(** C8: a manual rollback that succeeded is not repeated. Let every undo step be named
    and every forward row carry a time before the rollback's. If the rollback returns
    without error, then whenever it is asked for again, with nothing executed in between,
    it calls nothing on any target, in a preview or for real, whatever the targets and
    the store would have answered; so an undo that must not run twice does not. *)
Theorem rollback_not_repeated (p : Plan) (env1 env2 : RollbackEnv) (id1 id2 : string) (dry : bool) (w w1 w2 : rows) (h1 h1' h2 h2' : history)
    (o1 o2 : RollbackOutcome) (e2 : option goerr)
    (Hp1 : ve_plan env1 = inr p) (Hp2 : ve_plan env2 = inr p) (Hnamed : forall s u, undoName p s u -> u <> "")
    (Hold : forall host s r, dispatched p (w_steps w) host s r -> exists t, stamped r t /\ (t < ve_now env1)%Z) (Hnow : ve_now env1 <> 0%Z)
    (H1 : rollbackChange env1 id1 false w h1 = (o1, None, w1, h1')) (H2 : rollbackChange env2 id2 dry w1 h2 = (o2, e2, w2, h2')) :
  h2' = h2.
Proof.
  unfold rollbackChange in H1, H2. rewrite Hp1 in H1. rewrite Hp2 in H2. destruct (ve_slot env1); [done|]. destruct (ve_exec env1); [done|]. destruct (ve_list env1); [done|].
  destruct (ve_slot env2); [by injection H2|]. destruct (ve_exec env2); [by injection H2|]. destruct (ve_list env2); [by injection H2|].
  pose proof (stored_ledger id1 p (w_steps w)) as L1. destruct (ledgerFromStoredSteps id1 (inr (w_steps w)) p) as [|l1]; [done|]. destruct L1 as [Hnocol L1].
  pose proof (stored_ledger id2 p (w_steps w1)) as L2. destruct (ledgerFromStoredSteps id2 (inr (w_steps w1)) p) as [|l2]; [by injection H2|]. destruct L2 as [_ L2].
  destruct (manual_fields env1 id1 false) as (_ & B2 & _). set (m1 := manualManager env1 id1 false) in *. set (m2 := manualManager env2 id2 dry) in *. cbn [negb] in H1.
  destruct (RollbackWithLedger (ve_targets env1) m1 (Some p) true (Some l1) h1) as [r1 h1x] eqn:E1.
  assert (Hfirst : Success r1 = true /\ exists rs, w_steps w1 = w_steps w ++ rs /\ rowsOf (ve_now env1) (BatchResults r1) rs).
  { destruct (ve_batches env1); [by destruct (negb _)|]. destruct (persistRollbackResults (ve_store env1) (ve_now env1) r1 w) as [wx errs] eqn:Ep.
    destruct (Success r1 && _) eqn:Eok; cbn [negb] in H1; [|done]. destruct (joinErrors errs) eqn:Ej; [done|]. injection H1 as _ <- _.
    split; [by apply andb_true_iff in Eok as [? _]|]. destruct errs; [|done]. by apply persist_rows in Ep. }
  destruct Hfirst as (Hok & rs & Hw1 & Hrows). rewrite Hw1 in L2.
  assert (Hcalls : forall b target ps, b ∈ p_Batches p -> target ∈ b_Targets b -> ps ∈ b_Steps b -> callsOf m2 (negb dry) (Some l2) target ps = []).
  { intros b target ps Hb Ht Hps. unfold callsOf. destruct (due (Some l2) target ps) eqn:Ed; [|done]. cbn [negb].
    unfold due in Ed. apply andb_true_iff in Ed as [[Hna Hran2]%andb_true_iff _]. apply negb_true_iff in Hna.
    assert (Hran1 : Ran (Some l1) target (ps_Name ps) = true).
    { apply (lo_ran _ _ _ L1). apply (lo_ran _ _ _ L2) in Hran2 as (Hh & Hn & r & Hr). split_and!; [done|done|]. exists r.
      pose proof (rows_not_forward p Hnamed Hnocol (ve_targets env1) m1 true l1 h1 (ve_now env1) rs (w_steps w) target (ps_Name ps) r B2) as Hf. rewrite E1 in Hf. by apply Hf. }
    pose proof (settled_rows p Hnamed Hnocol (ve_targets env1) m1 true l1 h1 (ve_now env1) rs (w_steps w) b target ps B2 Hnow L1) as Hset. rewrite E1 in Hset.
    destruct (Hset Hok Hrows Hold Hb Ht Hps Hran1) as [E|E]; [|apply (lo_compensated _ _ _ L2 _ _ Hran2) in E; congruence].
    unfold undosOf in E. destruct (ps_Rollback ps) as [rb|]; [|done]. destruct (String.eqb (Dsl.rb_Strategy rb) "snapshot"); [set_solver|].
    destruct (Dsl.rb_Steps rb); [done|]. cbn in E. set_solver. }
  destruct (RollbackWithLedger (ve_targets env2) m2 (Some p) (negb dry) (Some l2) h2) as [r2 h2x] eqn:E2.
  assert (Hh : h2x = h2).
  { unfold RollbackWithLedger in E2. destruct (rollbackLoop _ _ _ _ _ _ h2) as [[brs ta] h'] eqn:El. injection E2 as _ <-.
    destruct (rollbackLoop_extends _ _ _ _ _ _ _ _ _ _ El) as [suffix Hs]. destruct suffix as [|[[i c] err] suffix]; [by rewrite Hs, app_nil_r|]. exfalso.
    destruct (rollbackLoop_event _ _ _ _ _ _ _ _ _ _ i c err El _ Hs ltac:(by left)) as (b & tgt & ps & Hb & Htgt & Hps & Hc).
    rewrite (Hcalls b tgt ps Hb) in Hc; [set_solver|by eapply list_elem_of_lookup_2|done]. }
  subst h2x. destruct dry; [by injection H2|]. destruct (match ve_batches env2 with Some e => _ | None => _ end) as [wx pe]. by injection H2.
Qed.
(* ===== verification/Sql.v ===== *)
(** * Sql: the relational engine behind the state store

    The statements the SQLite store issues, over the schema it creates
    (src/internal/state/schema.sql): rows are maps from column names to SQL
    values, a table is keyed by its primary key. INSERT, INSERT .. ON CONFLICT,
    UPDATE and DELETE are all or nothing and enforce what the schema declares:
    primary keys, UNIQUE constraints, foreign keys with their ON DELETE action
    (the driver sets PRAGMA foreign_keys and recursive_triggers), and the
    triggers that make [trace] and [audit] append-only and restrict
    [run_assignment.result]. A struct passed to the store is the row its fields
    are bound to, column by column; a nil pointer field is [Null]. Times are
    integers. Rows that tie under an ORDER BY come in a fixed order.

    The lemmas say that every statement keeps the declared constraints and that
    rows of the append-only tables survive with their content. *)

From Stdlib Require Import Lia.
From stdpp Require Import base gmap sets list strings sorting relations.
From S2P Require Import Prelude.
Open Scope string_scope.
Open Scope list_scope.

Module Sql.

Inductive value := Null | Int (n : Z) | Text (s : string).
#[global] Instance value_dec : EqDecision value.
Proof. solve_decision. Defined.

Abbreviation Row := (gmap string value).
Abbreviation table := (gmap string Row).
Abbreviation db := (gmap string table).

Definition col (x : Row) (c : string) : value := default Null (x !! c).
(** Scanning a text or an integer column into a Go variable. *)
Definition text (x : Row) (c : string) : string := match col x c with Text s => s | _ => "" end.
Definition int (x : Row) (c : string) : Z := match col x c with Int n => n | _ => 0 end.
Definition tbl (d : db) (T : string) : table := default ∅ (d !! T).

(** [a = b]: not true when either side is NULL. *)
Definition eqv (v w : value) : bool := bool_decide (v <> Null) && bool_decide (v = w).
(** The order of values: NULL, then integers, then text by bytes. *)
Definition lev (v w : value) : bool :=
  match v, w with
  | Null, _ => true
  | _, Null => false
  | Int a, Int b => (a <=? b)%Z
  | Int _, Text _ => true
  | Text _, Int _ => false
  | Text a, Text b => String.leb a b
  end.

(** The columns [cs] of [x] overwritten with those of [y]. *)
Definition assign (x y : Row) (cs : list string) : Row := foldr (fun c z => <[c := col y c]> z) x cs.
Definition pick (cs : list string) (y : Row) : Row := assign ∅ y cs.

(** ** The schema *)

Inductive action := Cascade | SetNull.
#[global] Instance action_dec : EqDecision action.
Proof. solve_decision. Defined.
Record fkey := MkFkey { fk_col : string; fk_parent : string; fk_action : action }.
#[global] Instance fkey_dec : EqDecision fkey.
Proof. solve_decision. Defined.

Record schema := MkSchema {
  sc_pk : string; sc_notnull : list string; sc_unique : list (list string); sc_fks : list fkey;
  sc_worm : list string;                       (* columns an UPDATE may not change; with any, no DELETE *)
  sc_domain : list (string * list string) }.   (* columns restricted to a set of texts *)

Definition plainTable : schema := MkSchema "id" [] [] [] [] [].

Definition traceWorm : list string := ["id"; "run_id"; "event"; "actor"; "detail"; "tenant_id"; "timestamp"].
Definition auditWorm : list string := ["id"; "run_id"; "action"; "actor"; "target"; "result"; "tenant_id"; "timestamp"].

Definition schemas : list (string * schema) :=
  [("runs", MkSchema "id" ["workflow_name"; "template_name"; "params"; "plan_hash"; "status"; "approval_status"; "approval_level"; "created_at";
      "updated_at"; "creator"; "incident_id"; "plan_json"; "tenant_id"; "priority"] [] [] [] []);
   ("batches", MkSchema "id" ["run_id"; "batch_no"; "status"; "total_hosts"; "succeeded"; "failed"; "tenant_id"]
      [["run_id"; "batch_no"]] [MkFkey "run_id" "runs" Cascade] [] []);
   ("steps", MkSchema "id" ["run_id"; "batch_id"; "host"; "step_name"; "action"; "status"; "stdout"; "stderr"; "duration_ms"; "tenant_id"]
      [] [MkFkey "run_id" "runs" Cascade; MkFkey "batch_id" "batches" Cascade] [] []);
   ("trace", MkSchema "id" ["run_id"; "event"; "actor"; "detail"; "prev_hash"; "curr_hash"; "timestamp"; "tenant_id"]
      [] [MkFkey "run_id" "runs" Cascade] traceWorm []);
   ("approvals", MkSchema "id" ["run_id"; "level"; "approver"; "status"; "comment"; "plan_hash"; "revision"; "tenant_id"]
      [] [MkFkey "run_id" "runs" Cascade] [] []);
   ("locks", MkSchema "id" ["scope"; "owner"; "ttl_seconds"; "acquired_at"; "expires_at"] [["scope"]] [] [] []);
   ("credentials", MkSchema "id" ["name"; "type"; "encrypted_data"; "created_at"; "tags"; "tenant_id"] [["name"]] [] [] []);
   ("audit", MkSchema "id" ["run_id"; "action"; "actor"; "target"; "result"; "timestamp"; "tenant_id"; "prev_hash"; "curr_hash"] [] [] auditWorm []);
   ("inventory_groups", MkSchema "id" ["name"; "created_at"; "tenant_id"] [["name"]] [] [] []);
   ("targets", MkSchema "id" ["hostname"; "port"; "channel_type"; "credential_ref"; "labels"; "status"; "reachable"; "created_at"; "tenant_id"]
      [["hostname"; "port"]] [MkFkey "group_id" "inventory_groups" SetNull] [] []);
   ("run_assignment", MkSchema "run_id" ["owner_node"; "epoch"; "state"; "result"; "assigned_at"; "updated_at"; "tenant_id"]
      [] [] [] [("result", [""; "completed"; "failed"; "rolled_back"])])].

PROBLEM DESCRIPTION>
Transcribe the records above exactly, beginning at the line that contains "Abbreviation db := (gmap string table)." and ending with the line that contains "Definition int (x", both included, and nothing else.

RESPONSE BOX>
Abbreviation db := (gmap string table).

Definition col (x : Row) (c : string) : value := default Null (x !! c).
(** Scanning a text or an integer column into a Go variable. *)
Definition text (x : Row) (c : string) : string := match col x c with Text s => s | _ => "" end.
Definition int (x : Row) (c : string) : Z := match col x c with Int n => n | _ => 0 end.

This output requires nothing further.